Source material:

════

(* ===== verification/CompositorFacts.v ===== *)
(** * The compositor's pointers

    The invariant of the server's object graph, and that every operation keeps it and
    does not fault: every resource the server remembers is live and of the right kind.
    [D] are the resources of a client that is going away: they are destroyed one by one,
    and what they point to may be gone already. *)

From S2P Require Import Prelude FaultMonad OutSurface WdSession Compositor.
Set Warnings "-rewrite-rw,-clear-no-such-hyp".

(** ** Kinds *)

Inductive Kind :=
| KSurface | KXdg | KToplevel (tid : Z) | KBuffer (b : BufferObj) | KTouch | KKeyboard | KOutput
| KCallback | KOther.
Definition kind_of (o : Obj) : Kind :=
  match o with
  | OSurface _ => KSurface | OXdgSurface _ => KXdg | OToplevel t => KToplevel t | OBuffer b => KBuffer b
  | OTouch => KTouch | OKeyboard => KKeyboard | OOutput => KOutput | OCallback => KCallback
  | OOther => KOther
  end.
Abbreviation Shape := (gmap Z (Z * Kind)).
Definition shape (objs : gmap Z Resource) : Shape :=
  (λ r, (r_client r, kind_of (r_obj r))) <$> objs.
#[global] Arguments shape : simpl never.
Lemma shape_at objs r c k :
  shape objs !! r = Some (c, k) ↔ ∃ o, objs !! r = Some (mkRes c o) ∧ kind_of o = k.
Proof.
  unfold shape. rewrite lookup_fmap fmap_Some. split.
  - intros ([c' o] & H & [= -> ->]). eauto.
  - intros (o & H & <-). by eexists.
Qed.
Lemma shape_surface objs r c : shape objs !! r = Some (c, KSurface) ↔
  ∃ u, objs !! r = Some (mkRes c (OSurface u)).
Proof.
  rewrite shape_at. split; [|by intros (u & H); eauto].
  intros ([] & H & Hk); try done. eauto.
Qed.
Lemma shape_xdg objs r c : shape objs !! r = Some (c, KXdg) ↔
  ∃ x, objs !! r = Some (mkRes c (OXdgSurface x)).
Proof.
  rewrite shape_at. split; [|by intros (u & H); eauto].
  intros ([] & H & Hk); try done. eauto.
Qed.
Lemma shape_buffer objs r c b : shape objs !! r = Some (c, KBuffer b) ↔
  objs !! r = Some (mkRes c (OBuffer b)).
Proof.
  rewrite shape_at. split; [|by intros H; eauto].
  intros ([] & H & Hk); try done. by injection Hk as ->.
Qed.
Lemma shape_insert objs r c o : shape (<[r := mkRes c o]> objs) = <[r := (c, kind_of o)]> (shape objs).
Proof. unfold shape. by rewrite fmap_insert. Qed.
Lemma shape_delete objs r : shape (delete r objs) = delete r (shape objs).
Proof. unfold shape. by rewrite fmap_delete. Qed.
Lemma shape_same objs r c o o' :
  objs !! r = Some (mkRes c o) → kind_of o' = kind_of o →
  shape (<[r := mkRes c o']> objs) = shape objs.
Proof.
  intros H Hk. rewrite shape_insert Hk. apply insert_id. apply shape_at. eauto.
Qed.

(** ** The invariant *)

Definition live (sh : Shape) (k : Kind) (r : Z) : Prop := ∃ c, sh !! r = Some (c, k).
Definition live_buffer (sh : Shape) (r : Z) : Prop := ∃ b, live sh (KBuffer b) r.

Definition wf_top (D : gset Z) (sh : Shape) (tops : gmap Z ToplevelRec) : Prop :=
  ∀ id rec, tops !! id = Some rec →
    ti_id (tr_info rec) = id ∧
    (∃ c, sh !! tr_toplevel rec = Some (c, KToplevel id) ∧
          (tr_toplevel rec ∉ D → sh !! tr_xdgSurface rec = Some (c, KXdg))) ∧
    (∀ u, tr_surface rec = Some u → live sh KSurface u).
Definition wf_tid (sh : Shape) (tops : gmap Z ToplevelRec) : Prop :=
  ∀ r c tid, sh !! r = Some (c, KToplevel tid) → ∃ rec, tops !! tid = Some rec ∧ tr_toplevel rec = r.
Definition wf_ids (next : Z) (tops : gmap Z ToplevelRec) : Prop :=
  0 < next ∧ ∀ id rec, tops !! id = Some rec → 0 < id < next.
Definition surf_ok (D : gset Z) (objs : gmap Z Resource) (r c : Z) (u : Surface) : Prop :=
  (∀ x, su_xdg u = Some x → ∃ xs, objs !! x = Some (mkRes c (OXdgSurface xs)) ∧ xs_surface xs = Some r) ∧
  (∀ b, r ∉ D → su_current u = Some b → ∃ k, shape objs !! b = Some (c, KBuffer k)) ∧
  (∀ b, r ∉ D → ps_bufferChanged (su_pending u) = true → ps_buffer (su_pending u) = Some b →
        ∃ k, shape objs !! b = Some (c, KBuffer k)) ∧
  (∀ cb, r ∉ D → ps_frameCallback (su_pending u) = Some cb → shape objs !! cb = Some (c, KCallback)).
Definition wf_surf (D : gset Z) (objs : gmap Z Resource) : Prop :=
  ∀ r c u, objs !! r = Some (mkRes c (OSurface u)) → surf_ok D objs r c u.
Definition wf_xdg (objs : gmap Z Resource) : Prop :=
  ∀ x c xs u, objs !! x = Some (mkRes c (OXdgSurface xs)) → xs_surface xs = Some u →
    ∃ su, objs !! u = Some (mkRes c (OSurface su)) ∧ su_xdg su = Some x.
(** A pending callback belongs to one surface. *)
Definition wf_cb (D : gset Z) (objs : gmap Z Resource) : Prop :=
  ∀ r c u r' c' u' cb, objs !! r = Some (mkRes c (OSurface u)) → objs !! r' = Some (mkRes c' (OSurface u')) →
    r ∉ D → r' ∉ D →
    ps_frameCallback (su_pending u) = Some cb → ps_frameCallback (su_pending u') = Some cb → r = r'.
Definition wf_flight (inFlight : gmap Z InFlight) (cache : gmap Z (Z * BufferRequestConfig)) : Prop :=
  ∀ sb f, inFlight !! sb = Some f → ∃ cfg, cache !! if_wlBuffer f = Some (sb, cfg).
Definition wf_cache (cache : gmap Z (Z * BufferRequestConfig)) (watched : gset Z) (next : Z) : Prop :=
  (∀ b sb cfg, cache !! b = Some (sb, cfg) → b ∈ watched ∧ sb < next) ∧
  (∀ b b' sb cfg cfg', cache !! b = Some (sb, cfg) → cache !! b' = Some (sb, cfg') → b = b').
Definition wf_watch (watched : gset Z) (sh : Shape) : Prop := ∀ b, b ∈ watched → live_buffer sh b.
Definition wf_pend (pending : list Z) (watched : gset Z) : Prop := ∀ b, b ∈ pending → b ∈ watched.
Definition wf_list (k : Kind) (l : list Z) (sh : Shape) : Prop := ∀ r, r ∈ l → live sh k r.
Definition wf_opt (o : option Z) (sh : Shape) : Prop := ∀ r, o = Some r → live sh KSurface r.
(** The stride of a buffer, in bytes, is an int. *)
Definition stride_ok (b : BufferObj) : bool :=
  match b with
  | BWlegl (Some (_, desc)) =>
      fits_int32 (wd_stride desc * BytesPerPixel (AndroidFormatToOhos (wd_format desc)))
  | _ => true
  end.
Definition importable (b : BufferObj) : bool := handle_ok b && stride_ok b.
Definition wf_handle (sh : Shape) : Prop :=
  ∀ r b, live sh (KBuffer b) r → importable b = true.
Definition wf_win (windows : gmap Z Window) (next : Z) : Prop :=
  0 < next ∧ ∀ id w, windows !! id = Some w → wi_id w = id ∧ 0 < id < next.

Definition wf (D : gset Z) (s : Server) : Prop :=
  let sh := shape (sv_objs s) in
  wf_top D sh (sv_toplevels s) ∧ wf_tid sh (sv_toplevels s) ∧
  wf_ids (sv_nextToplevelId s) (sv_toplevels s) ∧
  wf_surf D (sv_objs s) ∧ wf_xdg (sv_objs s) ∧ wf_cb D (sv_objs s) ∧
  wf_flight (sv_inFlight s) (sv_cache s) ∧ wf_cache (sv_cache s) (sv_watchedBuffers s) (sv_nextSb s) ∧
  wf_watch (sv_watchedBuffers s) sh ∧ wf_pend (sv_releasedPending s ++ sv_releasing s) (sv_watchedBuffers s) ∧
  wf_list KTouch (sv_touchResources s) sh ∧ wf_list KKeyboard (sv_keyboardResources s) sh ∧
  wf_list KOutput (sv_outputResources s) sh ∧
  wf_opt (sv_inputSurface s) sh ∧ wf_opt (sv_keyboardFocus s) sh ∧ wf_handle sh ∧
  wf_win (sv_windows s) (sv_nextWindowId s).
(** Outside a commit no surface holds a buffer. *)
Definition idle (objs : gmap Z Resource) : Prop :=
  ∀ r c u, objs !! r = Some (mkRes c (OSurface u)) → su_current u = None.

(** ** Operations that create and destroy nothing *)

Definition I (D : gset Z) (objs : gmap Z Resource) (s : Server) : Prop :=
  wf D s ∧ sv_objs s = objs.
(** The operation keeps the invariant over these objects, and does not fault. *)
Definition ok (D : gset Z) (objs : gmap Z Resource) {A} (m : F Server A) : Prop :=
  ∀ s, I D objs s → safe m (λ _ s', I D objs s') s.

Section ok.
Context {D : gset Z} {objs : gmap Z Resource}.
Abbreviation OK := (ok D objs).

Lemma ok_ret {A} (a : A) : OK (fret a).
Proof. by intros s H. Qed.
Lemma ok_bind {A B} (m : F Server A) (k : A → F Server B) :
  OK m → (∀ a, OK (k a)) → OK (fbind m k).
Proof. intros Hm Hk s H. eapply safe_seq; [by apply Hm|]. intros a s' H'. by apply Hk. Qed.
(** What is read satisfies what the invariant says of it. *)
Lemma ok_read {A B} (P : A → Prop) (f : Server → A) (k : A → F Server B) :
  (∀ s, I D objs s → P (f s)) → (∀ a, P a → OK (k a)) → OK (fbind (fget f) k).
Proof. intros HP Hk s H. apply safe_bind, safe_get. apply Hk; [by apply HP|done]. Qed.
Lemma ok_get {A B} (f : Server → A) (k : A → F Server B) : (∀ a, OK (k a)) → OK (fbind (fget f) k).
Proof. intros Hk. by apply (ok_read (λ _, True)). Qed.
Lemma ok_fget {A} (f : Server → A) : OK (fget f).
Proof. by intros s H. Qed.
Lemma ok_mod f : (∀ s, I D objs s → I D objs (f s)) → OK (fmod f).
Proof. intros Hf s H. apply safe_mod. by apply Hf. Qed.
Lemma ok_for {A} (l : list A) f : (∀ a, a ∈ l → OK (f a)) → OK (ffor l f).
Proof. intros Hf s H. apply (safe_for_each (I D objs)); [done|]. intros a s' Ha H'. by apply Hf. Qed.
Lemma ok_opt {A} (o : option A) f : (∀ a, o = Some a → OK (f a)) → OK (fopt o f).
Proof. unfold fopt. destruct o; [by intros H; apply H|intros _; apply ok_ret]. Qed.
Lemma ok_obj {B} r o (k : Resource → F Server B) :
  objs !! r = Some o → OK (k o) → OK (fbind (get_obj r) k).
Proof.
  intros Ho Hk s H. apply safe_bind. unfold safe, get_obj. destruct H as [Hwf <-]. rewrite Ho.
  by apply Hk.
Qed.
Lemma ok_client {B} r c k (f : Z → F Server B) :
  shape objs !! r = Some (c, k) → OK (f c) → OK (fbind (wl_resource_get_client r) f).
Proof.
  intros (o & Ho & _)%shape_at Hf s H. pose proof (Hf s H) as Hs. destruct H as [_ <-].
  unfold safe, fbind, wl_resource_get_client, fbind, get_obj. by rewrite Ho.
Qed.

════

Search the records for the string "fopt", and copy every line that holds it.

Your response:
Lemma ok_opt {A} (o : option A) f : (∀ a, o = Some a → OK (f a)) → OK (fopt o f).
Proof. unfold fopt. destruct o; [by intros H; apply H|intros _; apply ok_ret]. Qed.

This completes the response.